In multiple visits to New Zealand Clauson had driven for the Takanini-based United Truck Parts team of Brian and Annette Theobald, contesting the summer season of international racing, mainly at Auckland’s Western Springs with appearances at other tracks.
‘‘It was a real privilege to have Bryan race for the United Truck Parts team,’’ says Brian Theobald.
‘‘Watching him race in our car made us feel very proud.
‘‘He first drove for us when he was only 19 and he hadn’t travelled out of the ‘States before. He very quickly became like family to both ourselves and the Insley family.
‘‘Bryan really enjoyed racing here and in Australia and he had built up a really good fan base in New Zealand. He definitely had a special touch for Western Springs.
Photo / Colin Smith
‘‘Our greatest memory with Bryan was the 2014-15 season when together we won seven out of eight races. He won four out of five in New Zealand including the [Western Springs] 50-lapper and then won three-out-of-three in Australia.’’ Having Clauson behind the wheel gave the team an edge in the bigger races.
‘‘He had a real knack for bringing the car home. He’d finish the race with more rubber left on the tyres than the opposition,’’ says Theobald.
Racing in New Zealand last summer had given Clauson’s ‘‘Chase to 200’’ or self-titled ‘‘Circular Insanity’’ campaign to race 200 times during the 2016 an important head start. The campaign had begun in New Zealand in January and if the 200 target was to reached it was most likely to occur in New Zealand in December.
He was on track having reached 117 races in midgets, winged and non-wing sprint cars, USAC Silver Crown cars and making his third Indianapolis 500 start before last weekend’s accident. He’d already won 27 times.

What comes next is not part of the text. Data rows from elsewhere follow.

(* ===== verification/ChainInvariant.v ===== *)
(** * The main chain has the most work

    The invariant of the chain service.  Every block the store holds has its
    ancestors and its extra data; the index lists the ancestors of the tip; the
    total difficulty of a block is the work of its chain, and no stored block
    has more work than the tip. *)
From S2P Require Import Prelude Capacity ByteStrings Transactions Blocks Fixtures CellSet Cells Epochs ChainStore Fork VerifyErrors ProposalTable MedianTime HeaderVerify BlockVerify LinkedMap ProposedPool TxPool ChainPool ChainService.

(** The sum of the difficulties from the genesis block to a block. *)
Inductive work (s : StoreData) : H256 -> Z -> Prop :=
| work_genesis h b :
    sd_blocks s !! h = Some b -> b_number b = 0 -> work s h (h_difficulty (b_header b))
| work_step h b w :
    sd_blocks s !! h = Some b -> 0 < b_number b -> work s (b_parent b) w ->
    work s h (w + h_difficulty (b_header b)).

(** The blocks and their extra data. *)
Record stored (s : StoreData) : Prop := {
  st_blocks : blocks_ok s;
  st_ext : forall h b, sd_blocks s !! h = Some b -> is_Some (sd_ext s !! h);
  st_parent : forall h b, sd_blocks s !! h = Some b -> 0 < b_number b ->
    exists p, sd_blocks s !! b_parent b = Some p /\ b_number b = b_number p + 1;
  st_genesis : forall h b, sd_blocks s !! h = Some b -> b_number b = 0 -> sd_hash_of s !! 0 = Some h;
  st_work : forall h b ext, sd_blocks s !! h = Some b -> sd_ext s !! h = Some ext -> work s h (total_difficulty ext);
  st_valid : forall h b ext, sd_blocks s !! h = Some b -> sd_ext s !! h = Some ext -> verified ext <> Some false;
  st_verified : forall h b ext, sd_blocks s !! h = Some b -> 0 < b_number b -> sd_ext s !! h = Some ext ->
    verified ext = Some true -> exists pext, sd_ext s !! b_parent b = Some pext /\ verified pext = Some true
}.
(** C36. A refused block leaves no trace.  When [process_block] returns an error, the
    store, the tip, the cells, the proposals and the pool are as before; only
    the cache of verified transactions may have grown. *)
Theorem refused_block_changes_nothing now self block nv self' e :
  process now self block nv = Ok (self', inl e) ->
  sh_chain self' = sh_chain self /\ sh_pool self' = sh_pool self.
Proof.
  intros H. apply process_block_cases in H as [(e' & _ & Hc & Hp)|(ext & epoch & ne & ds & Hr & _)]; done.
Qed.

(** The choice of the tip.  An accepted block becomes the tip exactly when its
    chain has more work than the current one, or the same work and the block
    has a smaller hash than the tip; otherwise the tip, the cells, the proposals
    and the pool are as before and the store only gains the block. *)
Theorem accepted_block_tip now self block nv self' ds :
  chain_ok (sh_chain self) -> admissible (sh_chain self) block -> process now self block nv = Ok (self', inr ds) ->
  exists pext, sd_ext (ch_store (sh_chain self)) !! b_parent block = Some pext /\
    let w := total_difficulty pext + h_difficulty (b_header block) in
    if decide (chain_total_difficulty (sh_chain self) < w \/
               (chain_total_difficulty (sh_chain self) = w /\ b_hash block < tip_hash (sh_chain self)))
    then tip_header (sh_chain self') = b_header block
    else ch_tip (sh_chain self') = ch_tip (sh_chain self) /\ ch_proposal_ids (sh_chain self') = ch_proposal_ids (sh_chain self) /\
      sh_pool self' = sh_pool self /\
      sd_blocks (ch_store (sh_chain self')) = <[b_hash block := block]> (sd_blocks (ch_store (sh_chain self))) /\
      sd_hash_of (ch_store (sh_chain self')) = sd_hash_of (ch_store (sh_chain self)).
Proof.
  intros Hc Had H. apply process_block_cases in H as [(e & ? & _)|(ext & epoch & ne & ds' & _ & Hn & H)]; [done|].
  pose proof (new_block_ext_Ok _ _ _ _ _ _ Hn) as (_ & pext & p & Hpe & _ & Ht). exists pext. split; [done|].
  cbn zeta. rewrite <- Ht. destruct (more_work _ _ _) eqn:Hmore.
  - rewrite decide_True by (by apply more_work_heavier).
    by destruct (switch_chain_ok _ _ _ _ _ _ _ _ _ _ _ _ _ _ _ _ Hc Had Hn Hmore H) as (_ & ? & _).
  - rewrite decide_False by (rewrite <- more_work_heavier; congruence). destruct H as [-> _]. done.
Qed.
Record peer_ok (self : SyncState) (state : PeerState) : Prop := {
  po_best : forall v, best_known_header state = Some v -> known self (hv_inner v);
  po_common : forall h, last_common_header state = Some h -> known self h;
  po_work : forall h, cs_work_header (chain_sync state) = Some h -> known self h;
  po_timeout : cs_timeout (chain_sync state) <> 0 -> is_Some (cs_work_header (chain_sync state))
}.

Record sync_ok (self : SyncState) : Prop := {
  so_views : views_ok (get_header_view (ss_index self));
  so_root : forall h v, get_header_view (ss_index self) h = Some v -> hv_number v = 0 -> h = genesis_hash (ss_consensus self);
  so_hashed : forall h v, get_header_view (ss_index self) h = Some v -> well_hashed (hv_inner v);
  so_stored : forall h b, sd_blocks (ss_store self) !! h = Some b ->
    b_hash b = h /\ well_hashed (b_header b) /\ is_Some (sd_ext (ss_store self) !! h);
  so_status : forall h status, ss_block_status_map self !! h = Some status ->
    status = FAILED_MASK \/ ((status = BLOCK_HAVE_MASK \/ status = VALID_MASK) /\ is_Some (get_header_view (ss_index self) h));
  so_valid : forall h, ss_block_status_map self !! h = Some VALID_MASK ->
    exists header, known self header /\ h_hash header = h /\ verify_header pow header = true /\ 0 < h_number header;
  so_tip : known self (tip_header (ss_chain self));
  so_best : known self (hv_inner (ss_shared_best_header self));
  so_peers : forall p state, ss_peers self !! p = Some state -> peer_ok self state
}.

Lemma stored_known self h b : sync_ok self -> sd_blocks (ss_store self) !! h = Some b -> b_hash b = h /\ known self (b_header b).
Proof.
  intros Hok Hb. destruct (so_stored _ Hok _ _ Hb) as (Hh & Hw & [ext He]). split; [done|]. unfold known.
  change (h_hash (b_header b)) with (b_hash b). rewrite Hh.
  assert (exists v, get_header_view (ss_index self) h = Some v) as [v Hv].
  { unfold get_header_view, get_block_header, get_block, get_block_ext. cbn. destruct (ss_header_map self !! h); [eauto|].
    rewrite Hb. cbn. rewrite He. cbn. eauto. }
  exists v. split; [done|]. apply well_hashed_eq; [by eapply so_hashed|done|].
  pose proof (vo_hash _ (so_views _ Hok) _ _ Hv) as Hvh. unfold hv_hash in Hvh. by rewrite Hvh.
Qed.

(** ** The abstract steps *)
Definition same_peer (state state' : PeerState) : Prop :=
  sync_started state' = sync_started state /\ best_known_header state' = best_known_header state /\
  last_common_header state' = last_common_header state /\ cs_work_header (chain_sync state') = cs_work_header (chain_sync state) /\
  cs_timeout (chain_sync state') = cs_timeout (chain_sync state).

(** Notes that the synchronization does not depend on: what is pending, in
    flight, the scores, the timeouts. *)
Record same_sync (self self' : SyncState) : Prop := {
  sa_shared : ss_shared self' = ss_shared self;
  sa_started : ss_n_sync_started self' = ss_n_sync_started self;
  sa_best : ss_shared_best_header self' = ss_shared_best_header self;
  sa_map : ss_header_map self' = ss_header_map self;
  sa_status : ss_block_status_map self' = ss_block_status_map self;
  sa_peers : forall p, option_Forall2 same_peer (ss_peers self !! p) (ss_peers self' !! p);
  sa_inflight : inflight_moves (ss_inflight_blocks self) (ss_inflight_blocks self');
  sa_pending : ss_pending_compact_blocks self' = ss_pending_compact_blocks self
}.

Brian Theobald says his team was planning to double its efforts with Clauson this summer by adding a sprint car to the programme.
‘‘We’ve got a sprint car arriving very soon that was going to be for Bryan to drive. It would have meant he could have run about 20 races here this summer.’’
Many tributes have described Clauson an ‘‘old school’’ racer and a throwback to an earlier era of racing when drivers didn’t specialise but raced anything, anytime, anywhere.
For New Zealand speedway fans Bryan Clauson was a reminder that you can pay admission to a local dirt track and be rewarded with the thrill of watching a world-class racer in action. For those who visited the pits afterwards for an autograph or a tee-shirt the champion driver was also a fine ambassador for racing.
Bryan Clauson is going to be greatly missed in New Zealand.